From above plot we can see a nice trend in the decrease in execution time as the number of threads is increased. You can run the same code on a machine with a lot more cores and decrease the model training time. Now you know how to configure the number of threads with XGBoost in your machine. But there is one more important thing we can do as tuning. We always do cross validation to avoid overfiting in our model and this steps also time consuming. So is there any way to tune this process. Answer is absolutely yes! We can enable the multi-threading in both XGBoost as well as in cross validation.

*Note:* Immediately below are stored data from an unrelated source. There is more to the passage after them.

Lemma getVideoById_keeps_references videoId user w :
  assets_consistent w →
  assets_consistent (getVideoById videoId user w).1.
Proof.
  intros Hc. unfold getVideoById. run_handler.
  destruct (castObjectId videoId) as [o |] eqn:Hid; settle; [| exact Hc].
  cbn -[alter lookup].
  assert (Hviews : assets_consistent
            (record (EvVideoUpdate o) (with_videos (alter inc_views o) w))).
  { eapply (assets_consistent_keep_ids w _ o inc_views);
      [intros u _; split; reflexivity | reflexivity | done | exact Hc]. }
  destruct user as [uid |]; cbn -[alter lookup]; [| exact Hviews].
  destruct (users w !! uid) as [u |]; cbn -[alter lookup]; [| exact Hviews].
  by apply (assets_consistent_grow
              (record (EvVideoUpdate o) (with_videos (alter inc_views o) w))).
Qed.

Lemma publishAVideo_keeps_references upload t d files user w :
  assets_consistent w →
  (∀ p r, upload p = Some r → up_public_id r ∉ assets w) →
  (∀ p p' r r', p ≠ p' → upload p = Some r → upload p' = Some r' →
                up_public_id r ≠ up_public_id r') →
  (∀ fs pv pt rest rest', files = Some fs →
     f_videoFile fs = Some (pv :: rest) → f_thumbnail fs = Some (pt :: rest') →
     pv ≠ pt) →
  assets_consistent (publishAVideo upload t d files user w).1.
Proof.
  intros Hc Hfresh Hdistinct Hpaths. unfold publishAVideo, first_path. run_handler.
  destruct (existsb blank [t; d]); settle; [exact Hc |].
  destruct files as [fs |]; settle; [| exact Hc].
  destruct (f_videoFile fs) as [[| pv rest] |] eqn:Hfv; settle; try exact Hc.
  destruct (f_thumbnail fs) as [[| pt rest'] |] eqn:Hft; settle; try exact Hc.
  pose proof (Hpaths fs pv pt rest rest' eq_refl Hfv Hft) as Hne.
  destruct (truthy (Some pv)); settle; [| exact Hc].
  destruct (truthy (Some pt)); settle; [| exact Hc].
  cbn -[insert lookup fresh dom union].
  destruct (upload pv) as [rv |] eqn:Huv; destruct (upload pt) as [rt |] eqn:Hut;
    cbn -[insert lookup fresh dom union].
  2-4: apply (assets_consistent_grow w); [done | cbn; set_solver + | exact Hc].
  unfold Video_create.
  destruct t as [t |], d as [d |], (up_duration rv) as [seconds |],
    user as [uid |];
    cbn -[insert lookup fresh dom union].
  2-16: apply (assets_consistent_grow w); [done | cbn; set_solver + | exact Hc].
  rewrite lookup_insert_eq. cbn -[insert lookup fresh dom union].
  eapply (assets_consistent_add w _ (fresh (dom (videos w)))).
  - exact Hc.
  - apply not_elem_of_dom, is_fresh.
  - reflexivity.
  - cbn. by eapply Hfresh.
  - cbn. by eapply Hfresh.
  - cbn. by eapply (Hdistinct pv pt).
  - reflexivity.
Qed.

(** In a run without store failures the references to the asset store stay
    sound.  If both assets of every stored video are in the asset store and
    no asset is referenced twice, and the asset store hands out identifiers
    it does not hold yet, different ones for different files, then the same
    is true after any request to [getVideoById], [togglePublishStatus],
    [updateVideo], [deleteVideo] or [publishAVideo], accepted or refused. *)
Theorem asset_references_stay_sound upload w :
  assets_consistent w →
  (∀ p r, upload p = Some r → up_public_id r ∉ assets w) →
  (∀ p p' r r', p ≠ p' → upload p = Some r → upload p' = Some r' →
                up_public_id r ≠ up_public_id r') →
  (∀ videoId user, assets_consistent (getVideoById videoId user w).1)
  ∧ (∀ videoId user, assets_consistent (togglePublishStatus videoId user w).1)
  ∧ (∀ videoId t d path user,
       assets_consistent (updateVideo upload videoId t d path user w).1)
  ∧ (∀ videoId user, assets_consistent (deleteVideo videoId user w).1)
  ∧ (∀ t d files user,
       (∀ fs pv pt rest rest', files = Some fs →
          f_videoFile fs = Some (pv :: rest) →
          f_thumbnail fs = Some (pt :: rest') → pv ≠ pt) →
       assets_consistent (publishAVideo upload t d files user w).1).
Proof.
  intros Hc Hfresh Hdistinct. split; [| split; [| split; [| split]]].
  - intros. by apply getVideoById_keeps_references.
  - intros. by apply togglePublishStatus_keeps_references.
  - intros. by apply updateVideo_keeps_references.
  - intros. by apply deleteVideo_keeps_references.
  - intros. by apply publishAVideo_keeps_references.
Qed.

Lemma demo_world_consistent : assets_consistent demo_world.
Proof.
  assert (Hstored : ∀ i v, videos demo_world !! i = Some v →
            (i = 1%N ∧ v = video1) ∨ (i = 2%N ∧ v = video2)).
  { intros i v Hv. unfold demo_world in Hv. cbn -[lookup insert] in Hv.
    apply lookup_insert_Some in Hv as [[<- <-] | [_ Hv]]; [by left |].
    apply lookup_insert_Some in Hv as [[<- <-] | [_ Hv]]; [by right |].
    by rewrite lookup_empty in Hv. }
  split.
  - intros i v Hv.
    destruct (Hstored i v Hv) as [[-> ->] | [-> ->]];
      (split; [by vm_compute | split; [by vm_compute | discriminate]]).
  - intros i j v v' Hij Hv Hv'.
    destruct (Hstored i v Hv) as [[-> ->] | [-> ->]];
      destruct (Hstored j v' Hv') as [[-> ->] | [-> ->]];
      first [done | repeat split; discriminate].
Qed.

Lemma demo_upload_fresh p r :
  demo_upload p = Some r → up_public_id r ∉ assets demo_world.
Proof.
  unfold demo_upload. repeat case_match; intros [= <-]; by vm_compute.
Qed.

Lemma demo_upload_distinct p p' r r' :
  p ≠ p' → demo_upload p = Some r → demo_upload p' = Some r' →
  up_public_id r ≠ up_public_id r'.
Proof.
  unfold demo_upload. intros Hne.
  destruct (String.eqb p "/tmp/clip.mp4") eqn:H1;
    destruct (String.eqb p' "/tmp/clip.mp4") eqn:H2;
    destruct (String.eqb p "/tmp/cover.png") eqn:H3;
    destruct (String.eqb p' "/tmp/cover.png") eqn:H4;
    intros [= <-] [= <-]; try discriminate;
    rewrite ?String.eqb_eq in *; congruence.
Qed.

Lemma asset_references_stay_sound_witness :
  (∀ videoId user, assets_consistent (getVideoById videoId user demo_world).1)
  ∧ (∀ videoId user,
       assets_consistent (togglePublishStatus videoId user demo_world).1)
  ∧ (∀ videoId t d path user,
       assets_consistent (updateVideo demo_upload videoId t d path user demo_world).1)
  ∧ (∀ videoId user, assets_consistent (deleteVideo videoId user demo_world).1)
  ∧ (∀ t d files user,
       (∀ fs pv pt rest rest', files = Some fs →
          f_videoFile fs = Some (pv :: rest) →
          f_thumbnail fs = Some (pt :: rest') → pv ≠ pt) →
       assets_consistent (publishAVideo demo_upload t d files user demo_world).1).
Proof.
  apply (asset_references_stay_sound demo_upload demo_world).
  - exact demo_world_consistent.
  - exact demo_upload_fresh.
  - exact demo_upload_distinct.
Defined.
(** A request without JSON body is always sent. *)
Lemma make_request_sent_plain self m e p w :
  ∃ k, (1 ≤ k)%nat ∧
       sent w (_make_request upstream self m e p None w).2
       = replicate k (request_of self m e p None).
Proof.
  destruct (make_request_sent self m e p None w) as (k & Hk & E).
  exists k. split; [by apply Hk | exact E].
Qed.

Lemma make_request_no_ValueError self m e p j w msg :
  (_make_request upstream self m e p j w).1 ≠ inl (ValueError msg).
Proof.
  unfold _make_request.
  destruct (session_request _ _ _ _) as [[e'|resp] w']; simpl; [done|].
  destruct (raise_for_status resp); [done|]. by destruct (body resp).
Qed.


End TransportFacts.

Section RetryBudget.

Import myriad_client.

Variable upstream : nat -> request -> response.

Lemma send_again b r req w :
  is_retry r (method req) (status_code (upstream (length w) req)) = true →
  send upstream (S b) r req w = send upstream b r req (w ++ [req]).
Proof. intros H. simpl. by rewrite H. Qed.

Lemma send_exhausted r req w :
  is_retry r (method req) (status_code (upstream (length w) req)) = true →
  send upstream 0 r req w = (inl RetryError, w ++ [req]).
Proof. intros H. simpl. by rewrite H. Qed.

Lemma send_through b r req w :
  is_retry r (method req) (status_code (upstream (length w) req)) = false →
  send upstream b r req w = (inr (upstream (length w) req), w ++ [req]).
Proof. intros H. destruct b; simpl; by rewrite H. Qed.

Lemma is_retry_503 env_key key url t m :
  m ∈ ["GET"; "POST"]%string →
  is_retry (max_retries (__init__ env_key key url t)) m 503 = true.
Proof.
  intros Hm. unfold is_retry. simpl.
  rewrite (bool_decide_eq_true_2 _ Hm). done.
Qed.

Lemma is_retry_200 env_key key url t m :
  is_retry (max_retries (__init__ env_key key url t)) m 200 = false.
Proof. unfold is_retry. simpl. apply andb_false_r. Qed.
(* ------------------------------------------------------------------ *)
(** ** The location and job-type filters *)

Lemma contains_in_empty (s : string) :
  PyStr.truthy s = true -> PyStr.contains s "" = false.
Proof. destruct s; [discriminate|reflexivity]. Qed.

Lemma no_location_not_excluded (pl : string) (j : Job) :
  location j = None -> local_location_excluded pl (loc_of j) = false.
Proof.
  intro H. unfold local_location_excluded, loc_of. rewrite H.
  cbn [PyStr.truthy]. now rewrite andb_false_r.
Qed.

(** X6. Catalog rows carry no location, and for such jobs the preferred
    location plays no part: the local phase gives the same matches and
    leaves the same state whatever location the request names. *)
Theorem X6_location_inert_for_catalog (sqrt : Q -> Q) (E : Env)
    (resume_emb : Vec) (pl pl' jt : string) (jobs : list Job) :
  Forall (fun j => location j = None) jobs ->
  forall w,
    match_local sqrt E resume_emb pl jt jobs w
    = match_local sqrt E resume_emb pl' jt jobs w.
Proof.
  induction 1 as [|j rest Hj _ IH]; intro w; [reflexivity|].
  cbn [match_local].
  destruct (negb (PyStr.truthy (PyStr.strip (full_job_desc j)))); [apply IH|].
  unfold bind.
  destruct (try_catch _ _ w) as [[[pct|]|e] w1]; try reflexivity; [|apply IH].
  rewrite !(no_location_not_excluded _ j Hj).
  destruct (local_job_type_excluded jt _); [apply IH|].
  now rewrite IH.
Qed.

Lemma X6_location_inert_for_catalog_witness :
  match_local sqrt_fixpoints env_toy [1; 0] "berlin" "" [p5_local_job] w0
  = match_local sqrt_fixpoints env_toy [1; 0] "" "" [p5_local_job] w0.
Proof.
  apply X6_location_inert_for_catalog. repeat constructor.
Defined.

(** X7. The external phase is strict: when a location is requested,
    every external job kept has a location that contains it (a job
    without location is dropped), and when a job type is requested, even
    the word "any", every external job kept contains it in its title or
    description. *)
Theorem X7_external_filters_strict (pl jt : string) (jobs : list Job)
    (j : Job) :
  In j (candidate_external pl jt jobs) ->
  In j jobs
  /\ (PyStr.truthy pl = true ->
      exists l, location j = Some l
                /\ PyStr.contains pl (PyStr.lower l) = true)
  /\ (PyStr.truthy jt = true ->
      PyStr.contains jt (external_title_desc j) = true).
Proof.
  unfold candidate_external. intro H. apply filter_In in H.
  destruct H as [Hin H]. apply andb_prop in H. destruct H as [Hl Ht].
  split; [exact Hin|]. split.
  - intro Hp. unfold external_location_excluded, loc_of in Hl.
    rewrite Hp in Hl. cbn [andb] in Hl. rewrite negb_involutive in Hl.
    destruct (location j) as [l|]; [eauto|].
    now rewrite (contains_in_empty _ Hp) in Hl.
  - intro Hj. unfold external_job_type_excluded in Ht.
    rewrite Hj in Ht. cbn [andb] in Ht. now rewrite negb_involutive in Ht.
Qed.

Lemma X7_external_filters_strict_witness :
  candidate_external "remote" "" [p5_external_job; python_external_job]
  = [python_external_job]
  /\ exists l, location python_external_job = Some l
               /\ PyStr.contains "remote" (PyStr.lower l) = true.
Proof.
  split; [reflexivity|].
  refine (proj1 (proj2 (@X7_external_filters_strict "remote" ""
                          [p5_external_job; python_external_job]
                          python_external_job _)) eq_refl).
  change (In python_external_job [python_external_job]). now left.
Defined.

(* ------------------------------------------------------------------ *)
(** ** What a request does to the cache *)

Lemma keeps_ret {A} (a : A) : keeps (ret a).
Proof. intros w H. exact H. Qed.

Lemma keeps_lift {A} (r : Result A) : keeps (lift r).
Proof. intros w H. exact H. Qed.

Lemma keeps_bind {A B} (c : M A) (k : A -> M B) :
  keeps c -> (forall a, keeps (k a)) -> keeps (bind c k).
Proof.
  intros Hc Hk w Hw. unfold bind. specialize (Hc w Hw).
  destruct (c w) as [[a|e] w1]; [apply Hk|]; exact Hc.
Qed.
(** * gdatasea: the relational schema of [gdatasea/models.py]

    The repository declares eight SQLModel tables together with their
    CHECK, UNIQUE, NOT NULL and FOREIGN KEY constraints, and one computed
    property ([Analysis.analysis_id]).  This development embeds the tables
    as records, the declared constraints as boolean functions on rows, the
    engine's INSERT and the session's DELETE as state-and-error
    computations over a store of tables, and the property as a function
    returning a string or raising.  The engine is the one [database.py]
    creates: SQLite, on which the declared foreign keys are not enforced.

    Conventions.
    - A nullable column is an [option]; [None] is SQL NULL (Python [None]).
      A column that is NOT NULL has the plain type.
    - Integers are [Z]. Python floats of the placement columns are compared
      by the engine only for equality; they are represented by the rational
      they denote ([Q], compared with [Qeq_bool]); NaN and the infinities
      are outside the model.
    - Timestamps are seconds as [Z], supplied by the caller's clock. *)

From Stdlib Require Import ZArith QArith Bool.
From stdpp Require Import base option list gmap strings pretty.

#[local] Set Warnings "-register-all".
#[local] Close Scope Q_scope.
#[local] Open Scope Z_scope.

(** ** JSON columns *)

(** Values of a [JSON_VARIANT] column: what [json] can encode of a Python
    object.  Keys of a mapping are strings and their order is not
    significant. *)
Inductive Json :=
  | JNull
  | JBool (b : bool)
  | JInt (z : Z)
  | JFloat (q : Q)
  | JStr (s : string)
  | JList (l : list Json)
  | JDict (m : gmap string Json).

(** The Python literal [{}], the [default] of every [attributes] field. *)
Definition empty_dict : Json := JDict ∅.

(** The annotations of the [attributes] fields: the alias
    [CellAttributes = Union[list[int | float | str | bool | bool], str, int,
    float, bool, None]] and the built-in [dict]. *)
Inductive Annotation := CellAttributes | dict.



(** ** SQL conditions over nullable columns *)

Module Sql.

Definition is_null {A} (v : option A) : bool :=
  match v with None => true | Some _ => false end.

Definition is_not_null {A} (v : option A) : bool := negb (is_null v).

(** [a = b]: NULL as soon as one operand is NULL. *)
Definition eq {A} (eqb : A → A → bool) (a b : option A) : option bool :=
  match a, b with
  | Some u, Some v => Some (eqb u v)
  | _, _ => None
  end.

(** [a <> b]. *)
Definition ne {A} (eqb : A → A → bool) (a b : option A) : option bool :=
  negb <$> eq eqb a b.

(** A CHECK constraint rejects a row only when its condition is FALSE;
    NULL passes. *)
Definition check (cond : option bool) : bool := default true cond.

(** Two index entries are duplicates only when every column compares
    TRUE; a NULL column makes the entries distinct. *)
Definition duplicate (cols : list (option bool)) : bool :=
  forallb (default false) cols.

(** [CASE WHEN c THEN 1 ELSE 0 END]. *)
Definition case_when (c : bool) : Z := if c then 1 else 0.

The k-fold cross-validation also supports multi-threading. For example the n_jobs argument on the cross val score() function allows us to specify the number of parallel jobs to run. By default, this is set to 1, but can be set to -1 to use all of the CPU cores on our system. In following code snippet we will check three configurations with cross validation and XGBoost to achieve multi-threading and then compare the output of all three configurations-

In above code snippet you can see only configurable parameter required for multi-threading is nthread in XGBoost and is n_jobs in cross validation. For example only I am using 1 thread but you can change it to your no. of cores. After running above cell the best result is achieved by enabling multi-threading within XGBoost and not in cross-validation as you can see in below screen shot also-

So if you are going to to do cross validation with any library other than XGBoost 1.0.0, don't forget to enable the multi-treading feature in cross validation and if you are going to use XGBoost which you should be, don't forget to check no. of threads and enabling multi-threading within XGBoost. For the complete solution, you can find my kernel in following link: my kernel
Fork my kernel and start experimenting with it and if you like to learn more about XGBoost, follow the tutorials of this amazing guy: Jason Brownlee PhD.Till then Go chase your dreams, have an awesome day, make every second count and see you later in my next post.

Comments

MS DynamicsMarch 3, 2020 at 4:46 PM
Hi there,I enjoy reading through your article post. Thank you for sharing.
Python Online Training in Hyderabad

Python Institute in Hyderabad

Python Course in Hyderabad
ReplyDelete
Replies
UnknownMarch 11, 2020 at 12:43 PM
Okay then...

What I'm going to tell you might sound pretty weird, and maybe even kind of "strange"

HOW would you like it if you could just press "PLAY" to LISTEN to a short, "miracle tone"...

And miraculously attract MORE MONEY into your LIFE??

And I'm really talking about hundreds... even thousands of dollars!!

Sound too EASY?? Think something like this is not for real?!?

Well then, Let me tell you the news..

Usually the largest blessings in life are also the EASIEST!!

Honestly, I will PROVE it to you by letting you listen to a REAL "magical money tone" I've produced...

You just click "PLAY" and watch money coming right into your life... starting pretty much right away...

GO here now to experience the marvelous "Miracle Money Tone" - as my gift to you!!
ReplyDelete
Replies
Raj SharmaApril 14, 2020 at 8:24 PM
Best Data Science Course In Noida
ReplyDelete
Replies
AnonymousMay 20, 2020 at 10:09 AM
This comment has been removed by the author.
ReplyDelete
Replies
AnonymousMay 20, 2020 at 10:10 AM
I have been researching on this concept now i find useful information. thanks for giving clear info. looking forward for more posts from this author
data science course chennai
ReplyDelete
Replies
Harish KumarMay 21, 2020 at 4:12 PM
This video helps me to understand Matplotlib whats your opinion guys.
ReplyDelete
Replies
theclondmonks RamakrishnaNovember 27, 2021 at 10:35 AM
It is very useful for me. Thanks...
Azure Data Factory Online Training
Azure Data Factory Online Training
ReplyDelete
Replies

Add comment

Learn Data Science using Python

Search This Blog

How to achieve maximum parallel processing capabilities with XGBoost-1.0.0?

Labels

Comments

Post a Comment

Popular posts from this blog

How to use opencv-python with Darknet's YOLOv4?

How can I make a simple ChatBot?

How to install and compile YOLO v4 with GPU enable settings in Windows 10?